** ACTION ITEM **
Write the listing below out again exactly, though only as far as the line with "if decide (fi_best_slot", which is included.

★ ★ ★ ★ ★

(** The loop of [propagate_new_leaf] over the ancestors. *)
Fixpoint propagate_loop (fuel : nat) (infos : gmap SlotHashKey ForkInfo)
    (slot_hash_key parent_best : SlotHashKey) (ancestor : option SlotHashKey)
    : outcome (gmap SlotHashKey ForkInfo) :=
  match ancestor with
  | None => Returns infos
  | Some key =>
      match fuel with
      | O => Panics
      | S fuel =>
          info ← unwrap (infos !! key);
          if decide (fi_best_slot info = parent_best)
          then propagate_loop fuel (<[key := fi_set_best info slot_hash_key]> infos)
                 slot_hash_key parent_best (fi_parent info)
          else Returns infos
      end
  end.

(** [propagate_new_leaf]. *)
Definition propagate_new_leaf (fc : HeaviestSubtreeForkChoice)
    (slot_hash_key parent_slot_hash_key : SlotHashKey) : outcome HeaviestSubtreeForkChoice :=
  parent_best ← unwrap (best_slot fc parent_slot_hash_key);
  best ← is_best_child fc slot_hash_key;
  if (best : bool) then
    infos ← propagate_loop (size (fork_infos fc)) (fork_infos fc) slot_hash_key parent_best
              (Some parent_slot_hash_key);
    Returns (fc_set_infos fc infos)
  else Returns fc.

(** [add_new_leaf_slot]. *)
Definition add_new_leaf_slot (fc : HeaviestSubtreeForkChoice) (slot_hash_key : SlotHashKey)
    (parent : option SlotHashKey) : outcome HeaviestSubtreeForkChoice :=
  if contains_block fc slot_hash_key then Returns fc
  else
    let leaf :=
      {| fi_stake_voted_at := 0;
         fi_stake_voted_subtree := 0;
         fi_best_slot := slot_hash_key;
         fi_parent := parent;
         fi_children := [];
         fi_latest_invalid_ancestor := parent ≫= latest_invalid_ancestor fc;
         fi_is_duplicate_confirmed := negb (is_some parent) |} in
    let fc := fc_set_infos fc (<[slot_hash_key := leaf]> (fork_infos fc)) in
    match parent with
    | None => Returns fc
    | Some parent =>
        info ← unwrap (fork_infos fc !! parent);
        propagate_new_leaf
          (fc_set_infos fc (<[parent := fi_push_child info slot_hash_key]> (fork_infos fc)))
          slot_hash_key parent
    end.

(** [HeaviestSubtreeForkChoice::new]. *)
Definition fc_new (root : SlotHashKey) : outcome HeaviestSubtreeForkChoice :=
  add_new_leaf_slot {| fork_infos := ∅; latest_votes := ∅; fc_root := root |} root None.

(** What the constructor below reads of a [Bank]. *)
Record FrozenBank := {
  fb_slot : Slot;
  fb_hash : Hash;
  fb_parent_slot : Slot;
  fb_parent_hash : Hash;
  fb_is_frozen : bool;
}.

Fixpoint add_frozen_banks (fc : HeaviestSubtreeForkChoice) (prev_slot : Slot)
    (banks : list FrozenBank) : outcome HeaviestSubtreeForkChoice :=
  match banks with
  | [] => Returns fc
  | bank :: rest =>
      _ ← assert_ (fb_is_frozen bank);
      if (fc_root fc).1 <? fb_slot bank then
        _ ← assert_ (prev_slot <? fb_slot bank);
        _ ← assert_ (negb (fb_hash bank =? 0)%N);
        _ ← assert_ (negb (fb_parent_hash bank =? 0)%N);
        fc ← add_new_leaf_slot fc (fb_slot bank, fb_hash bank)
               (Some (fb_parent_slot bank, fb_parent_hash bank));
        add_frozen_banks fc (fb_slot bank) rest
      else add_frozen_banks fc prev_slot rest
  end.

(** [new_from_frozen_banks]. *)
Definition new_from_frozen_banks (root : SlotHashKey) (frozen_banks : list FrozenBank)
    : outcome HeaviestSubtreeForkChoice :=
  fc ← fc_new root; add_frozen_banks fc root.1 frozen_banks.

Fixpoint remove_all (infos : gmap SlotHashKey ForkInfo) (keys : list SlotHashKey)
    : outcome (gmap SlotHashKey ForkInfo) :=
  match keys with
  | [] => Returns infos
  | key :: rest => _ ← unwrap (infos !! key); remove_all (delete key infos) rest
  end.

(** [set_root]. *)
Definition set_root (fc : HeaviestSubtreeForkChoice) (new_root : SlotHashKey)
    : outcome HeaviestSubtreeForkChoice :=
  remove_set ← subtree_diff fc (fc_root fc) new_root;
  infos ← remove_all (fork_infos fc) (elements remove_set);
  info ← unwrap (infos !! new_root);
  Returns {| fork_infos := <[new_root := fi_set_parent info None]> infos;
             latest_votes := latest_votes fc;
             fc_root := new_root |}.

(** [add_root_parent]. *)
Definition add_root_parent (fc : HeaviestSubtreeForkChoice) (root_parent : SlotHashKey)
    : outcome HeaviestSubtreeForkChoice :=
  _ ← assert_ (root_parent.1 <? (fc_root fc).1);
  _ ← assert_ (negb (is_some (fork_infos fc !! root_parent)));
  root_info ← unwrap (fork_infos fc !! fc_root fc);
  let root_parent_info :=
    {| fi_stake_voted_at := 0;
       fi_stake_voted_subtree := fi_stake_voted_subtree root_info;
       fi_best_slot := fi_best_slot root_info;
       fi_parent := None;
       fi_children := [fc_root fc];
       fi_latest_invalid_ancestor := None;
       fi_is_duplicate_confirmed := fi_is_duplicate_confirmed root_info |} in
  Returns
    {| fork_infos :=
         <[root_parent := root_parent_info]>
           (<[fc_root fc := fi_set_parent root_info (Some root_parent)]> (fork_infos fc));
       latest_votes := latest_votes fc;
       fc_root := root_parent |}.

(** ** Processing updates *)

(** What [aggregate_slot] gathers over the children. *)
Record Aggregate := {
  ag_stake_voted_subtree : ForkWeight;
  ag_best_child_stake : ForkWeight;
  ag_best_child_slot_key : SlotHashKey;
  ag_best_slot_hash_key : SlotHashKey;
  ag_is_duplicate_confirmed : bool;
}.

(** One child of the loop of [aggregate_slot]. *)
Definition aggregate_child (slot_hash_key : SlotHashKey) (acc : Aggregate)
    (child_key : SlotHashKey) (child : ForkInfo) : Aggregate :=
  let better :=
    fi_is_candidate child
    && (bool_decide (ag_best_child_slot_key acc = slot_hash_key)
        || (ag_best_child_stake acc <? fi_stake_voted_subtree child)
        || ((fi_stake_voted_subtree child =? ag_best_child_stake acc)
            && key_ltb child_key (ag_best_child_slot_key acc))) in
  {| ag_stake_voted_subtree := wrap64 (ag_stake_voted_subtree acc + fi_stake_voted_subtree child);
     ag_best_child_stake :=
       if better then fi_stake_voted_subtree child else ag_best_child_stake acc;
     ag_best_child_slot_key := if better then child_key else ag_best_child_slot_key acc;
     ag_best_slot_hash_key := if better then fi_best_slot child else ag_best_slot_hash_key acc;
     ag_is_duplicate_confirmed :=
       ag_is_duplicate_confirmed acc || fi_is_duplicate_confirmed child |}.

Fixpoint aggregate_children (infos : gmap SlotHashKey ForkInfo) (slot_hash_key : SlotHashKey)
    (acc : Aggregate) (children : list SlotHashKey) : outcome Aggregate :=
  match children with
  | [] => Returns acc
  | child_key :: rest =>
      child ← unwrap (infos !! child_key);
      aggregate_children infos slot_hash_key (aggregate_child slot_hash_key acc child_key child) rest
  end.

Definition aggregate_init (slot_hash_key : SlotHashKey) (fi : ForkInfo) : Aggregate :=
  {| ag_stake_voted_subtree := fi_stake_voted_at fi;
     ag_best_child_stake := 0;
     ag_best_child_slot_key := slot_hash_key;
     ag_best_slot_hash_key := slot_hash_key;
     ag_is_duplicate_confirmed := false |}.

(** The fields [aggregate_slot] writes. *)
Definition aggregate_write (fi : ForkInfo) (ag : Aggregate) : ForkInfo :=
  let fi := if ag_is_duplicate_confirmed ag then fi_set_duplicate_confirmed fi else fi in
  fi_set_best (fi_set_stakes fi (fi_stake_voted_at fi) (ag_stake_voted_subtree ag))
    (ag_best_slot_hash_key ag).

(** [aggregate_slot]. *)
Definition aggregate_slot (infos : gmap SlotHashKey ForkInfo) (slot_hash_key : SlotHashKey)
    : outcome (gmap SlotHashKey ForkInfo) :=
  match infos !! slot_hash_key with
  | Some fi =>
      ag ← aggregate_children infos slot_hash_key (aggregate_init slot_hash_key fi) (fi_children fi);
      Returns (<[slot_hash_key := aggregate_write fi ag]> infos)
  | None => Returns infos
  end.

(** [mark_fork_valid]. *)
Definition mark_fork_valid (infos : gmap SlotHashKey ForkInfo) (fork_to_modify_key : SlotHashKey)
    (valid_slot : Slot) : gmap SlotHashKey ForkInfo :=
  match infos !! fork_to_modify_key with
  | Some fi =>
      let fi := update_with_newly_valid_ancestor fi valid_slot in
      <[fork_to_modify_key :=
          if fork_to_modify_key.1 =? valid_slot
          then fi_set_validity fi (fi_latest_invalid_ancestor fi) true else fi]> infos
  | None => infos
  end.

(** [mark_fork_invalid]. *)
Definition mark_fork_invalid (infos : gmap SlotHashKey ForkInfo) (fork_to_modify_key : SlotHashKey)
    (invalid_slot : Slot) : outcome (gmap SlotHashKey ForkInfo) :=
  match infos !! fork_to_modify_key with
  | Some fi =>
      fi ← update_with_newly_invalid_ancestor fi invalid_slot;
      Returns (<[fork_to_modify_key := fi]> infos)
  | None => Returns infos
  end.

(** [add_slot_stake] and [subtract_slot_stake]. *)
Definition add_slot_stake (infos : gmap SlotHashKey ForkInfo) (slot_hash_key : SlotHashKey)
    (stake : Z) : gmap SlotHashKey ForkInfo :=
  match infos !! slot_hash_key with
  | Some fi =>
      <[slot_hash_key := fi_set_stakes fi (wrap64 (fi_stake_voted_at fi + stake))
                           (wrap64 (fi_stake_voted_subtree fi + stake))]> infos
  | None => infos
  end.

Definition subtract_slot_stake (infos : gmap SlotHashKey ForkInfo) (slot_hash_key : SlotHashKey)
    (stake : Z) : gmap SlotHashKey ForkInfo :=
  match infos !! slot_hash_key with
  | Some fi =>
      <[slot_hash_key := fi_set_stakes fi (wrap64 (fi_stake_voted_at fi - stake))
                           (wrap64 (fi_stake_voted_subtree fi - stake))]> infos
  | None => infos
  end.

(** One iteration of [process_update_operations]. *)
Definition process_op (infos : gmap SlotHashKey ForkInfo)
    (entry : (SlotHashKey * UpdateLabel) * UpdateOperation)
    : outcome (gmap SlotHashKey ForkInfo) :=
  match entry.2 with
  | OMarkValid valid_slot => Returns (mark_fork_valid infos entry.1.1 valid_slot)
  | OMarkInvalid invalid_slot => mark_fork_invalid infos entry.1.1 invalid_slot
  | OAggregate => aggregate_slot infos entry.1.1
  | OAdd stake => Returns (add_slot_stake infos entry.1.1 stake)
  | OSubtract stake => Returns (subtract_slot_stake infos entry.1.1 stake)
  end.

Fixpoint process_ops (infos : gmap SlotHashKey ForkInfo)
    (entries : list ((SlotHashKey * UpdateLabel) * UpdateOperation))
    : outcome (gmap SlotHashKey ForkInfo) :=
  match entries with
  | [] => Returns infos
  | entry :: rest => infos ← process_op infos entry; process_ops infos rest
  end.

(** [update_operations.into_iter().rev()]. *)
Definition ops_rev (ops : UpdateOperations) : list ((SlotHashKey * UpdateLabel) * UpdateOperation) :=
  rev (merge_sort op_le (map_to_list ops)).

(** [process_update_operations]. *)
Definition process_update_operations (fc : HeaviestSubtreeForkChoice) (ops : UpdateOperations)
    : outcome HeaviestSubtreeForkChoice :=
  infos ← process_ops (fork_infos fc) (ops_rev ops); Returns (fc_set_infos fc infos).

★ ★ ★ ★ ★

** EXERCISE RESPONSE **
(** The loop of [propagate_new_leaf] over the ancestors. *)
Fixpoint propagate_loop (fuel : nat) (infos : gmap SlotHashKey ForkInfo)
    (slot_hash_key parent_best : SlotHashKey) (ancestor : option SlotHashKey)
    : outcome (gmap SlotHashKey ForkInfo) :=
  match ancestor with
  | None => Returns infos
  | Some key =>
      match fuel with
      | O => Panics
      | S fuel =>
          info ← unwrap (infos !! key);
          if decide (fi_best_slot info = parent_best)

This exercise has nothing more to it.